■ **Excerpts from a dataset**
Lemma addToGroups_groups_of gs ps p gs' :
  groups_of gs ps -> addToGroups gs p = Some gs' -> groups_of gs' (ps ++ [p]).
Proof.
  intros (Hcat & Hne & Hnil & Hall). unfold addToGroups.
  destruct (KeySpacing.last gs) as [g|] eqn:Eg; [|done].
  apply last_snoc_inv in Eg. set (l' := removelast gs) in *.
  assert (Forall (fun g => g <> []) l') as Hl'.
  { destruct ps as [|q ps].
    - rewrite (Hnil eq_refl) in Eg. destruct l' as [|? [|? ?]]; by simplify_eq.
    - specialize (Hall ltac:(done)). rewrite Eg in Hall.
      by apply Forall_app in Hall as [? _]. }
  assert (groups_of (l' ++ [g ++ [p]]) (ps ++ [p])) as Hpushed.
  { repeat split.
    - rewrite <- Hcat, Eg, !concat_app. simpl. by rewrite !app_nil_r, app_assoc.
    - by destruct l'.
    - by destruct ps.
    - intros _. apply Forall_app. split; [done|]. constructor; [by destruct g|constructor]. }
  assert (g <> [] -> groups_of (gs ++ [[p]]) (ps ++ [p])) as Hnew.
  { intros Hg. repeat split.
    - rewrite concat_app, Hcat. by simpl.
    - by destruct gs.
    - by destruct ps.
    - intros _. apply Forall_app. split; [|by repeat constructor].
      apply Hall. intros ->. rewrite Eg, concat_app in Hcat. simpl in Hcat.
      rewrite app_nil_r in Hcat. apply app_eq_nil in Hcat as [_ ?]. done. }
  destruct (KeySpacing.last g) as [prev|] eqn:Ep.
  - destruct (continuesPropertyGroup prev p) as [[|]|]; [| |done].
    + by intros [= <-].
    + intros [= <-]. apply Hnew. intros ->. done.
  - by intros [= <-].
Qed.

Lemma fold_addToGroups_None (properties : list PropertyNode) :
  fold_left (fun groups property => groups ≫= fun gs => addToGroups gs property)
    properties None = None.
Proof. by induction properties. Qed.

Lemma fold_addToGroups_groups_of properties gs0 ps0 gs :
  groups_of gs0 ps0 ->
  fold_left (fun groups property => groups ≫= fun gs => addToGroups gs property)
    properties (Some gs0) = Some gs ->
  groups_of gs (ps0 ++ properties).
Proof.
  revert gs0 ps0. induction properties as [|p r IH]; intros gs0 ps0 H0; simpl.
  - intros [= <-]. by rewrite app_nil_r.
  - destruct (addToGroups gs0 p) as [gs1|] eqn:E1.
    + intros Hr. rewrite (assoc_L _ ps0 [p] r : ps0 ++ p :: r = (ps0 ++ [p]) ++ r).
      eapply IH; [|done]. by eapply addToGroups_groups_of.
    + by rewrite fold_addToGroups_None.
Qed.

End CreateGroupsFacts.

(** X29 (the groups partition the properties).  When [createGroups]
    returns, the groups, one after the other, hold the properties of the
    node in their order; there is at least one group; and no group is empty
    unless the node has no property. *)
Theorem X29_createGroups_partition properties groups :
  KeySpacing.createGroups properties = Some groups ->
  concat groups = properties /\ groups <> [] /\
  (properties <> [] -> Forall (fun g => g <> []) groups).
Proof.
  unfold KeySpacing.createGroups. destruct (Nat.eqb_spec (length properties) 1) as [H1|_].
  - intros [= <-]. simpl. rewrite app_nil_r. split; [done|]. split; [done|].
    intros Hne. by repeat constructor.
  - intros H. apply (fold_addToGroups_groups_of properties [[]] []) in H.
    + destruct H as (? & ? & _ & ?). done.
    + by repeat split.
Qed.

==

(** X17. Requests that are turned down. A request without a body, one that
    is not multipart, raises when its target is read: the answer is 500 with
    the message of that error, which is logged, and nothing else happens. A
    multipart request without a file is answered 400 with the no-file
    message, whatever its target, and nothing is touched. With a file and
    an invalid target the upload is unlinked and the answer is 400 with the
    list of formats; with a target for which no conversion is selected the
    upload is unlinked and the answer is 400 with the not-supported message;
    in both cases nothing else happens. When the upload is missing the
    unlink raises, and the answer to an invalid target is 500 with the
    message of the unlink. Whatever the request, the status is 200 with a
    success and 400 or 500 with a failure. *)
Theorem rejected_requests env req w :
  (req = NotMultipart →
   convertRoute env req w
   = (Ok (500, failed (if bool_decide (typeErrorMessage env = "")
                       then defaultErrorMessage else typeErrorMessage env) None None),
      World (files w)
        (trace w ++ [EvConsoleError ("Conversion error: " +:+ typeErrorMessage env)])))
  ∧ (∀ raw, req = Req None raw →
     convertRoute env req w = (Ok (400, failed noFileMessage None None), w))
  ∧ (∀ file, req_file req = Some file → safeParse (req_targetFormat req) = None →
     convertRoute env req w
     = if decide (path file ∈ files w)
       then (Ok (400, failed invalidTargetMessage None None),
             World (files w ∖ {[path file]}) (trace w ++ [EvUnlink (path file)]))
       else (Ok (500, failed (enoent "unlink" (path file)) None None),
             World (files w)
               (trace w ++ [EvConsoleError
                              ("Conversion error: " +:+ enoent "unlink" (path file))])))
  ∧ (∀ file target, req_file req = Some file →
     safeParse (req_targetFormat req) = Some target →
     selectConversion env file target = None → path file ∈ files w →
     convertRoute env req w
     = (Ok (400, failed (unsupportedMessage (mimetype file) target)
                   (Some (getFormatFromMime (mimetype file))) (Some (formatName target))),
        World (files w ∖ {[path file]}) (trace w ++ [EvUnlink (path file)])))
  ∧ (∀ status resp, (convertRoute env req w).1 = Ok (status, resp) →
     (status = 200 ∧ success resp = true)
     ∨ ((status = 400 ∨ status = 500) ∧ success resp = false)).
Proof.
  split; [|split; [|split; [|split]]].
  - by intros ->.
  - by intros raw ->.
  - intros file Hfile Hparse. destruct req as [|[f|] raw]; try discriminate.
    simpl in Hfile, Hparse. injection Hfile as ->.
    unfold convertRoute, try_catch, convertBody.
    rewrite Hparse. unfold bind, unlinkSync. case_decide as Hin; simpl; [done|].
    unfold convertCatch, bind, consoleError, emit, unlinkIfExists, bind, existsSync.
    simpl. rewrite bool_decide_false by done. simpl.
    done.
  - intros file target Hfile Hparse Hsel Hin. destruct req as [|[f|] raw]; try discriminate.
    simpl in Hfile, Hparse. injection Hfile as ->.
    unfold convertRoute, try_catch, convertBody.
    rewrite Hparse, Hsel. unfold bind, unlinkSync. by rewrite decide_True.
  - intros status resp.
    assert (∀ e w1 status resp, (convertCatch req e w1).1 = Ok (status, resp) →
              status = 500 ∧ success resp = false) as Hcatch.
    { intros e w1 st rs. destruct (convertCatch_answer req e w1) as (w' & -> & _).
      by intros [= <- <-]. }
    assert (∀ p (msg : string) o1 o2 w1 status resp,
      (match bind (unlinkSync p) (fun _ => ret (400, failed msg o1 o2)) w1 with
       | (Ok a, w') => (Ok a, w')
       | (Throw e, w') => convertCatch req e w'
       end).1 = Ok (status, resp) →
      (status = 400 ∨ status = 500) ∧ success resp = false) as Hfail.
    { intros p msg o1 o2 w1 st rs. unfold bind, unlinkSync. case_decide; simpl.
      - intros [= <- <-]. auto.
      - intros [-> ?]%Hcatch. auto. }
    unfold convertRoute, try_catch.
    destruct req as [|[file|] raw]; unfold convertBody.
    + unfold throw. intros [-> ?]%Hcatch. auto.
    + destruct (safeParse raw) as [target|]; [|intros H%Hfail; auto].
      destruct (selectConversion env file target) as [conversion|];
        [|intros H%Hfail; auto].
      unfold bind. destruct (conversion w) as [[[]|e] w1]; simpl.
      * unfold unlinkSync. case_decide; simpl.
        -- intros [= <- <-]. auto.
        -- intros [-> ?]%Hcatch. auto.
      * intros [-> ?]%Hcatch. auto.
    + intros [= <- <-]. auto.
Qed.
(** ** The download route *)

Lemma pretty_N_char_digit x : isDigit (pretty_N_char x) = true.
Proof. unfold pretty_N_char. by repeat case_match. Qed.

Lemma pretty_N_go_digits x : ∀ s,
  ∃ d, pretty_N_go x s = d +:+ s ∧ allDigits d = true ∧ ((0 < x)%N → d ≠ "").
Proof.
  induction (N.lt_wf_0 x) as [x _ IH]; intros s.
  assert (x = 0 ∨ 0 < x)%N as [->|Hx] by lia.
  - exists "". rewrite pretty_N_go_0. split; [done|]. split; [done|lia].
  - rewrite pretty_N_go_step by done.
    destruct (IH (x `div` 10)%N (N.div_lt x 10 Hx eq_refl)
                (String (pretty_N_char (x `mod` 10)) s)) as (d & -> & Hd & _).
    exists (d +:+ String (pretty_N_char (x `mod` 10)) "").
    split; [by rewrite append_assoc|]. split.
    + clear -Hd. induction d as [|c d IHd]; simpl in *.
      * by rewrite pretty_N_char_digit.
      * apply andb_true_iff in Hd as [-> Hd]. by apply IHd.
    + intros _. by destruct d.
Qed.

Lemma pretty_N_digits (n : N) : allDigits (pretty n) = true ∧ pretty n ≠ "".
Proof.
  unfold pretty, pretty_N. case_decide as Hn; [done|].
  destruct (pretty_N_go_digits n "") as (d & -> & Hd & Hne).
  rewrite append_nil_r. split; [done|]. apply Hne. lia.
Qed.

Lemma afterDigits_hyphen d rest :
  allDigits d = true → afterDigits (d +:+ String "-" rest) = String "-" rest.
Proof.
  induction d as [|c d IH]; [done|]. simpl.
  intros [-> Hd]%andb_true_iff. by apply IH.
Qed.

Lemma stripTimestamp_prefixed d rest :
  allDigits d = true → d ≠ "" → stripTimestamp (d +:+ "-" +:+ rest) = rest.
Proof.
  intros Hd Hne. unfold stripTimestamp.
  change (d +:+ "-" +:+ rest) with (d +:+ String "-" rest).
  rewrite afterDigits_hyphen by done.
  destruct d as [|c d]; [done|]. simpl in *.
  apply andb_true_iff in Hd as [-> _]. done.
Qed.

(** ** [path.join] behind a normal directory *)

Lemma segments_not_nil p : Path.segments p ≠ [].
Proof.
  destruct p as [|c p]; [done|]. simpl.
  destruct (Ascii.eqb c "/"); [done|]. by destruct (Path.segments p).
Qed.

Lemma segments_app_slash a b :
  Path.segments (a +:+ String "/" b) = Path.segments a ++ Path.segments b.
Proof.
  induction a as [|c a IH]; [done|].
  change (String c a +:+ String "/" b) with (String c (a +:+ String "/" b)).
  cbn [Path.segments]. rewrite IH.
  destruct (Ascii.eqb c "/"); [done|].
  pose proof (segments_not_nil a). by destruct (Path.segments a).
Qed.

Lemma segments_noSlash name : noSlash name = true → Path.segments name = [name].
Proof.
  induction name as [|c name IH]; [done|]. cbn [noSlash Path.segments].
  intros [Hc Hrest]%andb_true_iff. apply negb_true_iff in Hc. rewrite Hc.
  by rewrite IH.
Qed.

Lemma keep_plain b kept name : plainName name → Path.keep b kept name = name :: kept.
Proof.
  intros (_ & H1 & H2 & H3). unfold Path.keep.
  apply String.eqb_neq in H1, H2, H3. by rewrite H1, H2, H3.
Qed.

■ **What is expected**
Repeat, exactly as they stand above, the lines from the line with "rewrite Hparse. unfold" to the line with "Lemma pretty_N_go_digits x", both lines included.

■ **Task response**
    rewrite Hparse. unfold bind, unlinkSync. case_decide as Hin; simpl; [done|].
    unfold convertCatch, bind, consoleError, emit, unlinkIfExists, bind, existsSync.
    simpl. rewrite bool_decide_false by done. simpl.
    done.
  - intros file target Hfile Hparse Hsel Hin. destruct req as [|[f|] raw]; try discriminate.
    simpl in Hfile, Hparse. injection Hfile as ->.
    unfold convertRoute, try_catch, convertBody.
    rewrite Hparse, Hsel. unfold bind, unlinkSync. by rewrite decide_True.
  - intros status resp.
    assert (∀ e w1 status resp, (convertCatch req e w1).1 = Ok (status, resp) →
              status = 500 ∧ success resp = false) as Hcatch.
    { intros e w1 st rs. destruct (convertCatch_answer req e w1) as (w' & -> & _).
      by intros [= <- <-]. }
    assert (∀ p (msg : string) o1 o2 w1 status resp,
      (match bind (unlinkSync p) (fun _ => ret (400, failed msg o1 o2)) w1 with
       | (Ok a, w') => (Ok a, w')
       | (Throw e, w') => convertCatch req e w'
       end).1 = Ok (status, resp) →
      (status = 400 ∨ status = 500) ∧ success resp = false) as Hfail.
    { intros p msg o1 o2 w1 st rs. unfold bind, unlinkSync. case_decide; simpl.
      - intros [= <- <-]. auto.
      - intros [-> ?]%Hcatch. auto. }
    unfold convertRoute, try_catch.
    destruct req as [|[file|] raw]; unfold convertBody.
    + unfold throw. intros [-> ?]%Hcatch. auto.
    + destruct (safeParse raw) as [target|]; [|intros H%Hfail; auto].
      destruct (selectConversion env file target) as [conversion|];
        [|intros H%Hfail; auto].
      unfold bind. destruct (conversion w) as [[[]|e] w1]; simpl.
      * unfold unlinkSync. case_decide; simpl.
        -- intros [= <- <-]. auto.
        -- intros [-> ?]%Hcatch. auto.
      * intros [-> ?]%Hcatch. auto.
    + intros [= <- <-]. auto.
Qed.
(** ** The download route *)

Lemma pretty_N_char_digit x : isDigit (pretty_N_char x) = true.
Proof. unfold pretty_N_char. by repeat case_match. Qed.

Lemma pretty_N_go_digits x : ∀ s,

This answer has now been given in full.